Az önce kalabalık bir odaya girdiniz. Bu sosyal bir toplantı; sizi davet eden arkadaşınızdan başka kimseyi tanımıyorsunuz ve tabii ki o arkadaşınız da ortalıkta görünmüyor.
Bir, iki, on çift göz üzerinize yerleşirken nabzınız hızla çarpmaya başlar. Bu sabah saçınızı fırçalamayı hatırladınız mı? Kıyafetleriniz bu etkinlik için çok mu gürültülü? Hava aniden on derece daha sıcak oluyor ve avuçlarınız yanlarınızdan kayıyor.
Artık akşamın ilerleyen saatleridir ve hiç tanımadığınız biriyle bir köşeye sıkışıp kalmışsınızdır. 35 dakika süren yüzeysel düzeyde acı verici bir konuşma oldu; tüm bu arada şunu merak ediyorsunuz: "Çok mu sıkıcı oluyorum? Bu kişi ayrılıp başka biriyle konuşmak mı istiyor?"
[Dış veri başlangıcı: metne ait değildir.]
(** [from] can run before [to] in one iteration of the innermost loop around [from] *)
Definition precedes (from to : Ptr) : Prop :=
  if decide (v_parent V from = v_parent V to)
  then ∃ l1 l2, insts (functionOf from) (v_parent V from) = l1 ++ from :: l2 ∧ to ∉ l1
  else rtc (back (functionOf from) (v_parent V from) (loopHeaderOf (v_parent V from))) (v_parent V to) (v_parent V from).

(** the two instructions are of one function, of which [functionOf] is the graph *)
Definition located (from to : Ptr) : Prop :=
  wf_cfg (functionOf from) ∧ from ∈ insts (functionOf from) (v_parent V from) ∧ v_parent V to ∈ blocks (functionOf from).

Lemma canPrecede_run from to : located from to →
  ∃ b, canPrecedeInCurrentIteration V functionOf loopHeaderOf from to = Ok b ∧ (b = true ↔ precedes from to).
Proof.
  intros (W & Hin & HB). unfold canPrecedeInCurrentIteration, precedes. case_decide as Hd.
  - destruct (firstOf_spec from to _ Hin) as (b & -> & Hb). by exists b.
  - by apply precede_run.
Qed.

(** a call (or, between two calls, the source) and the other end *)
Definition call_and_other (x : AEdge) : Ptr * Ptr :=
  if isCallBase V (a_src x) then (a_src x, a_dst x) else (a_dst x, a_src x).

(** a call [c] that prints does not write, and reads only what its arguments point to *)
Definition refuted_by_print (c o : Ptr) : Prop := ∃ f, o ≠ c ∧
  calledFunction V c = Some f ∧ fn_empty V f = true ∧ isCallToPrint V c = true ∧
  (isLoad V o = true ∨ ∃ p, v_class V o = StoreValue p ∧
     ∀ arg, arg ∈ callOperands V c → v_isPointer V arg = true → mayAlias arg p = false).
Elbette işin sırrı, toplantıdaki her kişinin en azından sizin hissettiğiniz kaygının aynısını hissetmesidir. Sizinle köşede sıkışıp kalan yabancı da en az sizin kadar iyi bir izlenim bırakmak konusunda endişeli.
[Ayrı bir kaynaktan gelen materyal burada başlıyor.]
(* ===== verification/PDGMetadataSpec.v ===== *)
(** * Embedding a program dependence graph into the metadata of a module, and back

    What the embedding writes, what the construction reads, and that the dependences come back. *)
From stdpp Require Import strings countable.
From S2P Require Import Prelude DGEdge DGNode DGBase DGInvariant DGSpec DGQuery PDG DataFlow DataFlowSpec.
From S2P Require Import PDGValues PDGModRef PDGGenerator PDGMetadata PDGGrowth PDGModRefSpec PDGControlSpec PDGGeneratorSpec.
From S2P Require Import PDGConstruction PDGTrimSpec.

(** ** The values of a graph in order *)

Section values.
Context {IO : IterOrder}.

Lemma getSortedValues_run h g A : rep h g A →
  ∃ vs, getSortedValues (h, g) = Ok ((h, g), vs) ∧ NoDup vs ∧ ∀ v, v ∈ vs ↔ v ∈ a_values A.
Proof.
  intros R. pose proof (rep_wf _ _ _ R) as W.
  set (T n := match hnodes h !! n with Some x => theT x | None => n end).
  assert (mapM (λ node, let* n := load_node node in ret (getT n)) (visit (allNodes g)) h = Ok (h, T <$> visit (allNodes g))) as Hrun.
  { apply mapM_run. intros n Hn%elem_of_visit. destruct (wf_node _ _ W n Hn) as (x & Hx & _).
    unfold T, bind, load_node, deref. by rewrite Hx. }
  exists (Utils_sort (list_to_set (T <$> visit (allNodes g)))). split_and!.
  - enough (wp getSortedValues (λ l s', s' = (h, g) ∧ l = Utils_sort (list_to_set (T <$> visit (allNodes g)))) (h, g)) as H.
    { apply wp_ok in H as (s' & l & -> & -> & ->). done. }
    unfold getSortedValues. dg_steps. unfold wp. by rewrite Hrun.
  - unfold Utils_sort. rewrite (merge_sort_Permutation Pos.le). apply NoDup_elements.
  - intros v. unfold Utils_sort. rewrite (merge_sort_Permutation Pos.le), elem_of_elements, elem_of_list_to_set, list_elem_of_fmap.
    rewrite (rep_values _ _ _ _ R). split.
    + intros (n & -> & Hn%elem_of_visit). destruct (wf_node _ _ W n Hn) as (x & Hx & HT). unfold T. rewrite Hx. eauto.
    + intros [n Hn]. destruct (wf_map _ _ W _ _ Hn) as (Hin & x & Hx & HT). exists n. unfold T. rewrite Hx.
      split; [done|]. by apply elem_of_visit.
Qed.
End values.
Bu sosyal kaygıların neden bu kadar evrensel olduğunu her zaman merak etmişimdir. Bunların hepsinin Spot Işığı Efekti ile ilgisi olabilir.
Spot Işığı Etkisi, insanların davranışlarının başkaları tarafından ne ölçüde fark edildiğini abartmalarıyla ortaya çıkan bir olgudur.
Başka bir deyişle, odadaki herkesin bizi fark ettiğini sanıyoruz - sanki tüm gözler üzerimizdeymiş gibi hissediyoruz - ama gerçekte çoğu insan yalnızca kendilerine ve doğrudan etkileşimde bulundukları kişilere yeterince ilgi gösteriyor.
Neden bu yanılgıya düştüğümüzü anlamak çok kolay: Kalabalık bir odaya girdiğinizde veya bir sunum yaparken herkesin sizi dikkatle izlediğini hayal etmemek zor olabilir. Ancak eylemlerimiz çoğu zaman çevredekilerin dikkatini beklediğimiz kadar çekmiyor.
Muhtemelen birinci veya ikinci buluşmalarda Spot Işığı Etkisini hissetmişsinizdir. Bunlar, diğer kişinin ya bir ilişkiye devam edebileceği ya da çığlık atarak kaçabileceği çok önemli 'seni tanıma' tarihleridir; risklerin özellikle yüksek hissetmesi doğaldır.
Elbette çoğu zaman bu randevulardan, diğer kişinin geçimini sağlamak için ne yaptığını ya da en sevdiği grubun kim olduğunu hatırlamadan uzaklaşırız.
Neden? Çünkü kendimize o kadar odaklanmıştık ki; kendi davranışımız, kıyafetimiz, yaptığımız şakalar – karşımızdaki kişiye dikkat etmeyi tamamen unutuyoruz. (Ve muhtemelen onlar da aynısını yaptılar).
Özellikle ilişkiler tehdit altındayken ve fırsatlar kaçırıldığında bu çok yazık. Bu yıkıcı yanılsama nereden geliyor?
Spot Işığı Etkisinin tarihin bir noktasında aniden ortaya çıktığını söylemek mantıklı olmaz. Kendi davranışlarımızın ve sosyal duruşumuzun bilincine vardığımızdan beri insan yaşamının bir kulesi oldu.
Buna rağmen bu ismi veren ilk kişiler bilim insanları Victoria Husted Medvec, Thomas Gilovich ve Kenneth Savitsky idi. Bu psikologlar bu olgunun farkındaydı ve
Thomas Gilovich bu konuda aktif olarak bir dizi araştırma makalesi yazmıştı.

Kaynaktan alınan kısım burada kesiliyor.